# Lost Odyssey



## Michael01 (May 18, 2009)

Ever since I played the hack'n'slash RPGs _Baldur's Gate_ and _Champions of Norrath_ on PS2, I've been obsessed with playing RPGs with real-time, interactive combat, and began to lose interest in the turn-based combat in games like _Final Fantasy_.  There are some games I've tried with real-time autocombat (I guess you can call it that, anyway), such as _Summoner_ and _Final Fantasy XII_, but they still weren't quite as fun.  _Summoner 2_, on the other hand, and _.hack//G.U._, _Fable_, _Mass Effect_, _Two Worlds_, and _The Elder Scrolls _… those - and others like them - were games that really drew me in.

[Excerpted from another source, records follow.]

Lemma renders_cons render r s sizes :
  renders render r (s :: sizes) ->
  (forall w, render s w = (w, Ok (r s))) /\ renders render r sizes.
Proof.
  intros Hr. split.
  - apply Hr, list_elem_of_here.
  - intros s' Hin. by apply Hr, list_elem_of_further.
Qed.

Lemma for_each_generate render r sizes (acc : list Image) w :
  renders render r sizes ->
  for_each sizes (fun size icons =>
    print (generating size);;
    icon ← render size;
    mret (icons ++ [icon])) acc w =
  (with_stdout w (map generating sizes), Ok (acc ++ map r sizes)).
Proof.
  revert acc w. induction sizes as [|s sizes IH]; intros acc w Hr.
  - simpl. unfold with_stdout. rewrite !app_nil_r. by destruct w.
  - apply renders_cons in Hr as [Hs Hr].
    change (for_each (s :: sizes) ?b acc)
      with (acc' ← b s acc; for_each sizes b acc').
    erewrite bind_ok;
      [|erewrite bind_ok; [|reflexivity];
        erewrite bind_ok; [|apply Hs]; reflexivity].
    rewrite IH by done. unfold with_stdout; simpl.
    by rewrite <- !app_assoc.
Qed.

Lemma generate_spec render r sizes w :
  renders render r sizes ->
  generate render sizes w =
  (with_stdout w (map generating sizes), Ok (map r sizes)).
Proof. apply (for_each_generate render r sizes []). Qed.

Lemma create_printer_icon_renders sizes :
  Forall (fun s => 6 <= s) sizes -> renders create_printer_icon rendered sizes.
Proof.
  intros HF s Hin w. rewrite Forall_forall in HF.
  by apply create_printer_icon_returns, HF.
Qed.

Lemma main_sizes_render :
  renders create_printer_icon rendered [16; 32; 48; 256].
Proof.
  apply create_printer_icon_renders.
  repeat first [apply Forall_cons_2 | apply Forall_nil_2]; lia.
Qed.

End driver_facts.

(** ** Where the outline pass lands *)

Lemma in_box_true_iff x0 y0 x1 y1 x y :
  in_box (x0, y0, x1, y1) x y = true <->
  (Z.min x0 x1 <= x <= Z.max x0 x1) /\ (Z.min y0 y1 <= y <= Z.max y0 y1).
Proof. unfold in_box. rewrite !andb_true_iff, !Z.leb_le. lia. Qed.

Lemma in_box_false_iff x0 y0 x1 y1 x y :
  in_box (x0, y0, x1, y1) x y = false <->
  x < Z.min x0 x1 \/ Z.max x0 x1 < x \/ y < Z.min y0 y1 \/ Z.max y0 y1 < y.
Proof. rewrite <- not_true_iff_false, in_box_true_iff. lia. Qed.

(** The pixels of the outline pass, in arithmetic. *)
Lemma rect_border_true_iff x0 y0 x1 y1 w x y :
  y0 <= y1 ->
  rect_border (x0, y0, x1, y1) w x y = true <->
  ((Z.min x0 x1 <= x <= Z.max x0 x1) /\
   (y0 <= y < y0 + w \/ y1 - w < y <= y1)) \/
  ((x1 - w < x <= x1 \/ x0 <= x < x0 + w) /\
   (y0 + w <= y < y1 - w + 1 \/
    (y1 - w + 1 < y0 + w /\ y1 - w + 1 < y <= y0 + w))).
Proof.
  intros Hy. unfold rect_border.
  rewrite (Z.min_l y0 y1), (Z.max_r y0 y1) by lia.
  destruct (Z.leb_spec (y0 + w) (y1 - w + 1));
    rewrite !orb_true_iff, !andb_true_iff, !orb_true_iff, !andb_true_iff,
      !Z.leb_le, !Z.ltb_lt; lia.
Qed.

Lemma rect_border_in_columns x0 y0 x1 y1 w x y :
  y0 <= y1 -> 1 <= w <= x1 - x0 + 1 ->
  rect_border (x0, y0, x1, y1) w x y = true -> x0 <= x <= x1.
Proof. intros Hy Hw. rewrite rect_border_true_iff by done. lia. Qed.

Lemma rect_border_in_box b w x y :
  box_holds_stroke b w -> rect_border b w x y = true -> in_box b x y = true.
Proof.
  destruct b as [[[x0 y0] x1] y1]. intros (Hw & Hx & Hy).
  rewrite rect_border_true_iff, in_box_true_iff by lia. lia.
Qed.

(** On a box of one row the outline pass of width 1 paints the two end
    pixels of the row below the box. *)
Lemma rect_border_spills x0 x1 y :
  x0 <= x1 ->
  rect_border (x0, y, x1, y) 1 x0 (y + 1) = true /\
  rect_border (x0, y, x1, y) 1 x1 (y + 1) = true /\
  in_box (x0, y, x1, y) x0 (y + 1) = false.
Proof.
  intros Hx. rewrite !rect_border_true_iff, in_box_false_iff by lia. lia.
Qed.

Section stroke_facts.
Context `{EllipseRasterizer}.

Lemma covers_in_box sh x y :
  stroke_inside sh ->
  covers sh x y = true -> in_box (int_box (box_of sh)) x y = true.
Proof.
  unfold covers, stroke_cover.
  destruct sh as [xy f o w|xy f o w]; simpl; intros Hin.
  - intros [Hc|Hc]%orb_true_iff; [done|].
    apply andb_true_iff in Hc as [_ Hc]. by apply rect_border_in_box in Hc.
  - intros [Hc|Hc]%orb_true_iff.
    + by apply ellipse_cover_in_box in Hc.
    + apply andb_true_iff in Hc as [_ Hc]. by apply ellipse_cover_in_box in Hc.
Qed.

Lemma covers_in_columns sh x y :
  stroke_in_columns sh ->
  covers sh x y = true ->
  (int_box (box_of sh)).1.1.1 <= x <= (int_box (box_of sh)).1.2.
Proof.
  unfold covers, stroke_cover.
  destruct sh as [xy f o w|xy f o w]; simpl;
    destruct (int_box xy) as [[[x0 y0] x1] y1]; simpl; intros Hin.
  - intros [Hc|Hc]%orb_true_iff.
    + apply in_box_true_iff in Hc. lia.
    + apply andb_true_iff in Hc as [_ Hc].
      apply rect_border_in_columns in Hc; lia.
  - intros [Hc|Hc]%orb_true_iff.
    + apply ellipse_cover_in_box, in_box_true_iff in Hc. lia.
    + apply andb_true_iff in Hc as [_ Hc].
      apply ellipse_cover_in_box, in_box_true_iff in Hc. lia.
Qed.

End stroke_facts.

Ltac stroke_arith :=
  cbv beta iota delta [stroke_inside stroke_in_columns
                       paper body panel button tray box_holds_stroke];
  qeval; Z.to_euclidean_division_equations; lia.

Lemma shapes_stroke_inside size :
  7 <= size -> Forall stroke_inside (shapes size).
Proof.
  intros Hs. unfold shapes.
  destruct (decide (size >= 32)); simpl;
    repeat first [apply Forall_cons_2 | apply Forall_nil_2];
    try exact I.
  all: stroke_arith.
Qed.

Lemma tray_stroke_inside size : 6 <= size -> stroke_inside (tray size).
Proof. intros Hs. stroke_arith. Qed.

Lemma shapes_stroke_in_columns size :
  6 <= size -> Forall stroke_in_columns (shapes size).
Proof.
  intros Hs. unfold shapes.
  destruct (decide (size >= 32)); simpl;
    repeat first [apply Forall_cons_2 | apply Forall_nil_2].
  all: stroke_arith.
Qed.

(** At size 6 the front panel is one row high and its outline pass leaves
    the box: the stroke is clipped by nothing but the canvas. *)
Example panel_outline_at_size_6 :
  int_box (box_of (panel 6)) = (2, 2, 3, 2) /\ width_of (panel 6) = 1 /\
  rect_border (2, 2, 3, 2) 1 2 3 = true /\
  rect_border (2, 2, 3, 2) 1 3 3 = true /\
  in_box (2, 2, 3, 2) 2 3 = false.
Proof. repeat split. Qed.

(** * The claims *)

(** C2, as the code has it.  For every positive size the scale is
    [size / 64] and
    the stroke width of the output paper, the printer body and the paper
    tray is [max 1 (int (2 * scale))]: the product is truncated, which for
    a positive size is the integer quotient [size / 32], so the width is
    [max 1 (size / 32)]. *)
Theorem line_width_truncates (size : Z) :
  0 < size ->
  (scale size == inject_Z size / 64)%Q /\
  line_width size = Z.max 1 (trunc (2 * scale size)) /\
  line_width size = Z.max 1 (size / 32) /\
  width_of (paper size) = line_width size /\
  width_of (body size) = line_width size /\
  width_of (tray size) = line_width size.
Proof.
  intros _. repeat split.
  - unfold scale. apply Qmult_comp; [reflexivity|]. reflexivity.
  - apply line_width_div.
Qed.

(** [line_width_truncates] at size 48, where truncating and rounding
    differ. *)
Lemma line_width_truncates_witness :
  line_width 48 = Z.max 1 (trunc (2 * scale 48)) /\
  line_width 48 = Z.max 1 (48 / 32) /\
  width_of (paper 48) = 1.
Proof.
  destruct (line_width_truncates 48) as (_ & Ht & Hd & Hp & _); [lia|].
  split; [exact Ht|]. split; [exact Hd|]. rewrite Hp, Hd. reflexivity.
Defined.

(** C2, as the specification words it, fails: at size 48 the product
    [2 * scale] is 1.5, which rounds to 2 and truncates to 1. *)
Lemma line_width_is_not_rounded :
  line_width 48 <> Z.max 1 (py_round (2 * scale 48)).
Proof. vm_compute. discriminate. Qed.

Section pixel_lemmas.
Context `{EllipseRasterizer}.

Lemma shapes_large size :
  32 <= size ->
  shapes size = [paper size; body size; panel size] ++ button size :: [tray size].
Proof. intros. unfold shapes. by rewrite decide_True by lia. Qed.

Lemma shapes_small size :
  size < 32 -> shapes size = [paper size; body size; panel size; tray size].
Proof. intros. unfold shapes. by rewrite decide_False by lia. Qed.

Lemma shapes_cases size sh :
  sh ∈ shapes size ->
  sh = paper size \/ sh = body size \/ sh = panel size \/
  (sh = button size /\ 32 <= size) \/ sh = tray size.
Proof.
  unfold shapes. intros Hin.
  repeat (apply elem_of_app in Hin as [Hin|Hin] ||
          apply elem_of_cons in Hin as [->|Hin] ||
          apply elem_of_nil in Hin as []); auto.
  destruct (decide (size >= 32)).
  - apply list_elem_of_singleton in Hin as ->. right. right. right. left.
    split; [done|lia].
  - by apply elem_of_nil in Hin.
Qed.

(** Every colour the script draws with is opaque. *)
Lemma shapes_opaque size sh :
  sh ∈ shapes size ->
  alpha (getink (fill_of sh)) = 255 /\ alpha (getink (outline_of sh)) = 255.
Proof.
  intros Hin.
  by destruct (shapes_cases size sh Hin) as [->|[->|[->|[[-> _]| ->]]]].
Qed.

But now I've encountered a game with turn-based combat that has somehow renewed my interest in the old style.  _Lost Odyssey_ has a lot going for it - a character class (the Immortals) that learns skills from other classes and from certain equipment, rings that make combat more interactive (time your press and release of the trigger just right and you'll do extra damage or inflict a status effect), and more.  There are three kinds of magic (Black and White, Spirit, and Composite), and the story is very deep, with strong and memorable characters.

I don't think I'll be automatically discounting anymore games just because they're turn-based again.


----------



## Cayal (May 19, 2009)

I have Lost Odyssey but have yet to really play it.

I don't understand the lack of love for FFXII. It is really surprising to me. I absolutely loved it.


----------



## Duchessprozac (May 20, 2009)

I have Lost Oddesy and really need to carry on with it. I really enjoyed what I did play, I thought it was a better game than the Final Fantasy series has been since VIII.

I loved having the immortal characters and the strategy they allowed in battle. The magic was great, also.

I really liked the little stories too, I didnt always read them, but the few I did read were very emotional and a couple had me near tears.


----------



## Cayal (May 20, 2009)

As an Immortal Character, can you die?


----------



## Michael01 (May 20, 2009)

You can get game over if all characters are incapacitated or if you fail to meet an objective but, according to the story anyway, they're immortal and have lived at least 1000 years.

Personally, I don't hate _FFXII_.  With such a large world and long story, what's there to hate?  I just didn't enjoy the combat style as much as some other games.


----------